Wasserstein-GANs have been introduced to address the deficiencies of generative adversarial networks (GANs) regarding the problems of vanishing gradients and mode collapse during the training, leading to improved convergence behaviour and improved image quality. However, Wasserstein-GANs require the discriminator to be Lipschitz continuous. In current state-of-the-art Wasserstein-GANs this constraint is enforced via gradient norm regularization. In this paper, we demonstrate that this regularization does not encourage a broad distribution of spectral-values in the discriminator weights, hence resulting in less fidelity in the learned distribution. We therefore investigate the possibility of substituting this Lipschitz constraint with an orthogonality constraint on the weight matrices. We compare three different weight orthogonalization techniques with regards to their convergence properties, their ability to ensure the Lipschitz condition and the achieved quality of the learned distribution.

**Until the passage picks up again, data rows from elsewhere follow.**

(** Taking [need] of the listed tokens out of [free/]: a vanished token is
    skipped, any other error raises. *)
Fixpoint take_loop (E : IO) (h : string) (need : Z) (ns : list string) (L : Ledger)
  : Z * res unit * Ledger :=
  match ns with
  | [] => (0%Z, Ok tt, L)
  | n :: ns' =>
      if bool_decide (need ≤ 0)%Z then (0%Z, Ok tt, L)
      else
        match rename E Free (Held h) n L with
        | (None, L1) =>
            let '(t, r, L2) := take_loop E h (need - 1) ns' L1 in ((t + 1)%Z, r, L2)
        | (Some Gone, L1) => take_loop E h need ns' L1
        | (Some Fault, L1) => (0%Z, Raise (OSError "rename"), L1)
        end
  end.

(** How an attempt inside [_begin_acquire_locked]'s [try] ends. *)
Inductive attempt := Done | Insufficient | Raised (e : exn).

(** [need] after a planned preferred borrow. *)
Definition cpu_need (adaptive : option Adaptive) (kind : string) (need : Z) : Z :=
  match adaptive with
  | Some a => if bool_decide (kind = "cpu") then (need - ad_preferred_borrow a)%Z else need
  | None => need
  end.

Definition may_fall_short (adaptive : option Adaptive) (gpu : option AdaptiveGpu) (kind : string)
  : bool :=
  (bool_decide (kind = "cpu") && match adaptive with Some a => ad_borrowing a | None => false end)
  || (bool_decide (kind = "gpu") && match gpu with Some g => ag_probe g | None => false end).

Fixpoint take_kinds (E : IO) (h : string) (adaptive : option Adaptive) (tiers : option CpuTiers)
    (gpu : option AdaptiveGpu) (wanted : list (string * Z)) (L : Ledger) : attempt * Ledger :=
  match wanted with
  | [] => (Done, L)
  | (kind, v) :: wanted' =>
      let need := cpu_need adaptive kind v in
      let tokens :=
        if bool_decide (kind = "cpu")
        then free_cpu_tokens tiers (match adaptive with Some a => ad_eligible_cpus a | None => None end) L
        else Ok (listing (glob_kind kind (l_free L))) in
      match tokens with
      | Raise e => (Raised e, L)
      | Ok ns =>
          match take_loop E h need ns L with
          | (_, Raise e, L1) => (Raised e, L1)
          | (taken, Ok _, L1) =>
              if bool_decide (taken < need)%Z && negb (may_fall_short adaptive gpu kind)
              then (Insufficient, set_shortage (Some (mkShortage kind need (Some taken) None)) L1)
              else take_kinds E h adaptive tiers gpu wanted' L1
          end
      end
  end.

(** Borrowing proven idle CPUs of one tier, in [borrowable_cpus] order. *)
Fixpoint borrow_tier (tier borrowable : list Z) (want : nat) (assigned : gset Z) : gset Z :=
  match borrowable with
  | [] => assigned
  | c :: cs =>
      if bool_decide (c ∈ tier) then
        if bool_decide (want ≤ size assigned) then assigned
        else borrow_tier tier cs want ({[c]} ∪ assigned)
      else borrow_tier tier cs want assigned
  end.

(** The CPUs a claim runs on: its own tokens', a funding producer's, or
    borrowed idle ones; [None] when they are not as many as it asked for. *)
Definition assigned_cpus (a : Adaptive) (tiers : CpuTiers) (own : gset Z) (wanted_cpu : nat)
  : option (gset Z) :=
  match ad_funded a with
  | Some cpus =>
      let assigned := own ∪ list_to_set cpus in
      if bool_decide (size assigned = wanted_cpu + length cpus) then Some assigned else None
  | None =>
      let a1 := borrow_tier (preferred tiers) (ad_borrowable_cpus a) wanted_cpu own in
      let assigned := borrow_tier (fallback tiers) (ad_borrowable_cpus a) wanted_cpu a1 in
      if bool_decide (size assigned = wanted_cpu) then Some assigned else None
  end.

(** A producer's allowance: the last CPUs it took, kept out of its own
    affinity and named for its dependents. *)
Definition grant_allowance (al : Allowance) (allocation : CpuTiers) (own : list Z)
  : option (CpuTiers * Granted) :=
  let ordered := filter (λ c, c ∈ own) (preferred allocation ++ fallback allocation) in
  if bool_decide (al_cpu al ≤ 0)%Z || bool_decide (Z.of_nat (length ordered) ≤ al_cpu al)%Z
  then None
  else
    let kept := drop (length ordered - Z.to_nat (al_cpu al)) ordered in
    Some (mkTiers (filter (λ c, c ∉ kept) (preferred allocation))
                  (filter (λ c, c ∉ kept) (fallback allocation)),
          mkGranted (al_slots al) (merge_sort (≤)%Z (remove_dups kept)) (al_mem_gb al) (al_basis al)).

In addition, we provide a comparison to Wasserstein-GANs trained with current state-of-the-art methods, where we demonstrate the potential of solely using orthogonality-based regularization. In this context, we propose an improved training procedure for Wasserstein-GANs which utilizes orthogonalization to further increase its generalization capability. Finally, we provide a novel metric to evaluate the generalization capabilities of the discriminators of different Wasserstein-GANs.